Each line in the records below, from the one that contains "From S2P Require Import Prelude." to the one that contains "let ok2 := if byte_in 240", should be reproduced exactly, the first and last included.

****************

(* ===== verification/GoStrings.v ===== *)
(** * The string functions of the Go standard library and of Postgres

    A Go [string] is a sequence of bytes; it is modelled by [string], whose characters are bytes.
    This file holds the functions of the [strings], [unicode/utf8] packages (and Postgres's [left])
    that the modelled code calls, byte for byte, with the lemmas the components share. *)

From S2P Require Import Prelude.
From stdpp Require Import options.

Open Scope string_scope.
Open Scope nat_scope.

(** ** Bytes *)

Definition byte_in (lo hi : N) (c : ascii) : bool :=
  ((lo <=? N_of_ascii c) && (N_of_ascii c <=? hi))%N.

(** ** UTF-8 *)

(** A continuation byte [10xxxxxx]. *)
Definition is_cont : ascii → bool := byte_in 128 191.

(** The length in bytes of the well-formed UTF-8 sequence at the start of the string, [0] when
    there is none: the table of [unicode/utf8]. *)
Definition utf8_len (s : string) : nat :=
  match s with
  | "" => 0
  | String c r =>
      if byte_in 0 127 c then 1 else
      match r with
      | "" => 0
      | String c2 r2 =>
          if byte_in 194 223 c then (if is_cont c2 then 2 else 0) else
          match r2 with
          | "" => 0
          | String c3 r3 =>
              if byte_in 224 239 c then
                let ok2 := if byte_in 224 224 c then byte_in 160 191 c2
                           else if byte_in 237 237 c then byte_in 128 159 c2
                           else is_cont c2 in
                if ok2 && is_cont c3 then 3 else 0
              else
                match r3 with
                | "" => 0
                | String c4 _ =>
                    let ok2 := if byte_in 240 240 c then byte_in 144 191 c2
                               else if byte_in 244 244 c then byte_in 128 143 c2
                               else is_cont c2 in
                    if byte_in 240 244 c && ok2 && is_cont c3 && is_cont c4 then 4 else 0
                end
          end
      end
  end.

Fixpoint str_take (n : nat) (s : string) : string :=
  match n, s with
  | S n', String c r => String c (str_take n' r)
  | _, _ => ""
  end.

Fixpoint str_drop (n : nat) (s : string) : string :=
  match n, s with
  | S n', String c r => str_drop n' r
  | _, _ => s
  end.

(** [strings.ToValidUTF8(s, "")]: the bytes that are not part of a well-formed sequence are
    dropped. [skip] counts the bytes of the current sequence that are still to be copied. *)
Fixpoint to_valid_utf8_go (skip : nat) (s : string) : string :=
  match s with
  | "" => ""
  | String c r =>
      match skip with
      | S k => String c (to_valid_utf8_go k r)
      | O =>
          match utf8_len s with
          | O => to_valid_utf8_go 0 r
          | S k => String c (to_valid_utf8_go k r)
          end
      end
  end.
Definition to_valid_utf8 (s : string) : string := to_valid_utf8_go 0 s.

(** [utf8.ValidString]. *)
Inductive valid_utf8 : string → Prop :=
  | valid_nil : valid_utf8 ""
  | valid_step s : utf8_len s ≠ 0 → valid_utf8 (str_drop (utf8_len s) s) → valid_utf8 s.

(** The number of characters of a UTF-8 string: its bytes that are not continuation bytes. *)
Fixpoint char_count (s : string) : N :=
  match s with
  | "" => 0
  | String c r => if is_cont c then char_count r else N.succ (char_count r)
  end.

(** Postgres's [left(s, n)]: the first [n] characters of a (well-formed) text. *)
Fixpoint sql_left (n : N) (s : string) : string :=
  match s with
  | "" => ""
  | String c r =>
      if is_cont c then String c (sql_left n r)
      else if (n =? 0)%N then ""
      else String c (sql_left (N.pred n) r)
  end.

Lemma sql_left_char_count n s : (char_count (sql_left n s) ≤ n)%N.
Proof.
  revert n. induction s as [|c s IH]; intros n; simpl; [lia|].
  destruct (is_cont c) eqn:Hc; simpl.
  - rewrite Hc. apply IH.
  - destruct (N.eqb_spec n 0); simpl; [lia|]. rewrite Hc. specialize (IH (N.pred n)). lia.
Qed.

Lemma sql_left_id n s : (char_count s ≤ n)%N → sql_left n s = s.
Proof.
  revert n. induction s as [|c s IH]; intros n; simpl; [done|].
  destruct (is_cont c); intros H; [by rewrite IH|].
  destruct (N.eqb_spec n 0); [lia|]. rewrite IH; [done|lia].
Qed.

(** The bytes of one well-formed sequence: a byte that starts it, then continuation bytes. *)
Definition lead_of (s : string) : bool :=
  match s with "" => false | String c _ => negb (is_cont c) end.
Fixpoint all_cont (s : string) : bool :=
  match s with "" => true | String c r => is_cont c && all_cont r end.

Lemma byte_in_spec lo hi c :
  byte_in lo hi c = true ↔ (lo ≤ N_of_ascii c ≤ hi)%N.
Proof. unfold byte_in. rewrite andb_true_iff, !N.leb_le. done. Qed.

Lemma byte_in_weaken lo hi lo' hi' c :
  byte_in lo hi c = true → (lo' ≤ lo)%N → (hi ≤ hi')%N → byte_in lo' hi' c = true.
Proof. rewrite !byte_in_spec. lia. Qed.

Lemma byte_in_disjoint lo hi lo' hi' c :
  byte_in lo hi c = true → (hi < lo' ∨ hi' < lo)%N → byte_in lo' hi' c = false.
Proof. intros H%byte_in_spec Hd. apply not_true_iff_false. rewrite byte_in_spec. lia. Qed.

Lemma str_app_cons c s t : String c s +:+ t = String c (s +:+ t).
Proof. done. Qed.
Lemma str_app_nil t : "" +:+ t = t.
Proof. done. Qed.
Lemma str_app_nil_r s : s +:+ "" = s.
Proof. induction s as [|c s IH]; [done|]. by rewrite str_app_cons, IH. Qed.
Lemma str_app_assoc s t u : s +:+ (t +:+ u) = (s +:+ t) +:+ u.
Proof. induction s as [|c s IH]; [done|]. by rewrite !str_app_cons, IH. Qed.

(** A well-formed sequence keeps its length whatever follows it. *)
Lemma utf8_len_app s t :
  utf8_len s ≠ 0 → utf8_len (str_take (utf8_len s) s +:+ t) = utf8_len s.
Proof.
  destruct s as [|c [|c2 [|c3 [|c4 s]]]]; simpl; try done;
  intros H; repeat (case_match; simpl in *; simplify_eq; try done).
Qed.

Lemma str_drop_take_app s t :
  utf8_len s ≠ 0 → str_drop (utf8_len s) (str_take (utf8_len s) s +:+ t) = t.
Proof.
  destruct s as [|c [|c2 [|c3 [|c4 s]]]]; simpl; try done;
  intros H; repeat (case_match; simpl in *; simplify_eq; try done).
Qed.

Lemma utf8_len_le s : utf8_len s ≤ String.length s.
Proof.
  destruct s as [|c [|c2 [|c3 [|c4 s]]]]; simpl; repeat case_match; lia.
Qed.

Lemma utf8_len_shape s k :
  utf8_len s = S k →
  ∃ c r, s = String c r ∧ is_cont c = false ∧ all_cont (str_take k r) = true.
Proof.
  destruct s as [|c r]; [done|]. intros H. exists c, r. split; [done|].
  destruct r as [|c2 [|c3 [|c4 r]]]; simpl in H;
    repeat (case_match; simpl in *; simplify_eq; try done);
    unfold is_cont in *;
    repeat match goal with
    | H : _ && _ = true |- _ => apply andb_true_iff in H as [? ?]
    end;
    (split;
      [ eapply byte_in_disjoint; [eassumption|lia]
      | cbn [all_cont str_take]; unfold is_cont; rewrite ?andb_true_r;
        rewrite ?andb_true_iff; split_and?;
        try done; (eapply byte_in_weaken; [eassumption|lia|lia]) ]).
Qed.

Lemma str_take_drop k s : str_take k s +:+ str_drop k s = s.
Proof.
  revert s; induction k as [|k IH]; intros [|c s]; simpl; try done.
  by rewrite str_app_cons, IH.
Qed.

Lemma valid_utf8_app s t :
  utf8_len s ≠ 0 → valid_utf8 t → valid_utf8 (str_take (utf8_len s) s +:+ t).
Proof.
  intros Hs Ht. apply valid_step; rewrite utf8_len_app by done; [done|].
  by rewrite str_drop_take_app.
Qed.

Lemma to_valid_go_skip k s :
  k ≤ String.length s →
  to_valid_utf8_go k s = str_take k s +:+ to_valid_utf8_go 0 (str_drop k s).
Proof.
  revert k. induction s as [|c s IH]; intros [|k] H; simpl in *; [done|lia|done|].
  rewrite str_app_cons. f_equal. apply IH. lia.
Qed.

Lemma length_str_drop k s : String.length (str_drop k s) = String.length s - k.
Proof.
  revert s; induction k as [|k IH]; intros [|c s]; simpl; try done; apply IH.
Qed.

Lemma to_valid_step s :
  utf8_len s ≠ 0 →
  to_valid_utf8 s = str_take (utf8_len s) s +:+ to_valid_utf8 (str_drop (utf8_len s) s).
Proof.
  intros H. pose proof (utf8_len_le s). destruct s as [|c r]; [done|].
  unfold to_valid_utf8. destruct (utf8_len (String c r)) as [|k] eqn:E; [done|].
  change (to_valid_utf8_go 0 (String c r)) with
    (match utf8_len (String c r) with
     | O => to_valid_utf8_go 0 r
     | S k => String c (to_valid_utf8_go k r) end).
  rewrite E. simpl in *. rewrite str_app_cons. f_equal. apply to_valid_go_skip. lia.
Qed.

(** [strings.ToValidUTF8] produces a well-formed string. *)
Lemma to_valid_utf8_valid s : valid_utf8 (to_valid_utf8 s).
Proof.
  induction s as [s IH] using (well_founded_induction (well_founded_ltof _ String.length)).
  destruct (decide (utf8_len s = 0)) as [H|H].
  - destruct s as [|c r]; [apply valid_nil|].
    unfold to_valid_utf8. change (valid_utf8 (match utf8_len (String c r) with
     | O => to_valid_utf8_go 0 r
     | S k => String c (to_valid_utf8_go k r) end)).
    rewrite H. apply IH. unfold ltof. simpl. lia.
  - rewrite to_valid_step by done. apply valid_utf8_app; [done|]. apply IH.
    unfold ltof. rewrite length_str_drop. pose proof (utf8_len_le s). lia.
Qed.

(** A well-formed string is unchanged. *)
Lemma to_valid_utf8_id s : valid_utf8 s → to_valid_utf8 s = s.
Proof.
  induction 1 as [|s Hs _ IH]; [done|].
  rewrite to_valid_step by done. rewrite IH. apply str_take_drop.
Qed.

Lemma sql_left_conts k n s :
  all_cont (str_take k s) = true → k ≤ String.length s →
  sql_left n s = str_take k s +:+ sql_left n (str_drop k s).
Proof.
  revert s. induction k as [|k IH]; intros [|c s]; simpl; try done.
  intros [Hc H]%andb_true_iff Hk. rewrite Hc. rewrite str_app_cons. f_equal. apply IH; [done|lia].
Qed.

Lemma sql_left_step n s :
  utf8_len s ≠ 0 →
  sql_left n s = if (n =? 0)%N then ""
                 else str_take (utf8_len s) s +:+ sql_left (N.pred n) (str_drop (utf8_len s) s).
Proof.
  intros H. pose proof (utf8_len_le s) as Hle.
  destruct (utf8_len s) as [|k] eqn:E; [done|].
  apply utf8_len_shape in E as (c & r & -> & Hc & Hr). simpl in *. rewrite Hc.
  destruct (n =? 0)%N; [done|]. rewrite str_app_cons. f_equal. apply sql_left_conts; [done|lia].
Qed.

(** Truncating to a number of characters never splits a character. *)
Lemma sql_left_valid n s : valid_utf8 s → valid_utf8 (sql_left n s).
Proof.
  intros H. revert n. induction H as [|s Hs _ IH]; intros n.
  { apply valid_nil. }
  rewrite sql_left_step by done. destruct (n =? 0)%N; [apply valid_nil|].
  apply valid_utf8_app; [done|apply IH].
Qed.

****************

> _Answer to this problem_
From S2P Require Import Prelude.
From stdpp Require Import options.

Open Scope string_scope.
Open Scope nat_scope.

(** ** Bytes *)

Definition byte_in (lo hi : N) (c : ascii) : bool :=
  ((lo <=? N_of_ascii c) && (N_of_ascii c <=? hi))%N.

(** ** UTF-8 *)

(** A continuation byte [10xxxxxx]. *)
Definition is_cont : ascii → bool := byte_in 128 191.

(** The length in bytes of the well-formed UTF-8 sequence at the start of the string, [0] when
    there is none: the table of [unicode/utf8]. *)
Definition utf8_len (s : string) : nat :=
  match s with
  | "" => 0
  | String c r =>
      if byte_in 0 127 c then 1 else
      match r with
      | "" => 0
      | String c2 r2 =>
          if byte_in 194 223 c then (if is_cont c2 then 2 else 0) else
          match r2 with
          | "" => 0
          | String c3 r3 =>
              if byte_in 224 239 c then
                let ok2 := if byte_in 224 224 c then byte_in 160 191 c2
                           else if byte_in 237 237 c then byte_in 128 159 c2
                           else is_cont c2 in
                if ok2 && is_cont c3 then 3 else 0
              else
                match r3 with
                | "" => 0
                | String c4 _ =>
                    let ok2 := if byte_in 240 240 c then byte_in 144 191 c2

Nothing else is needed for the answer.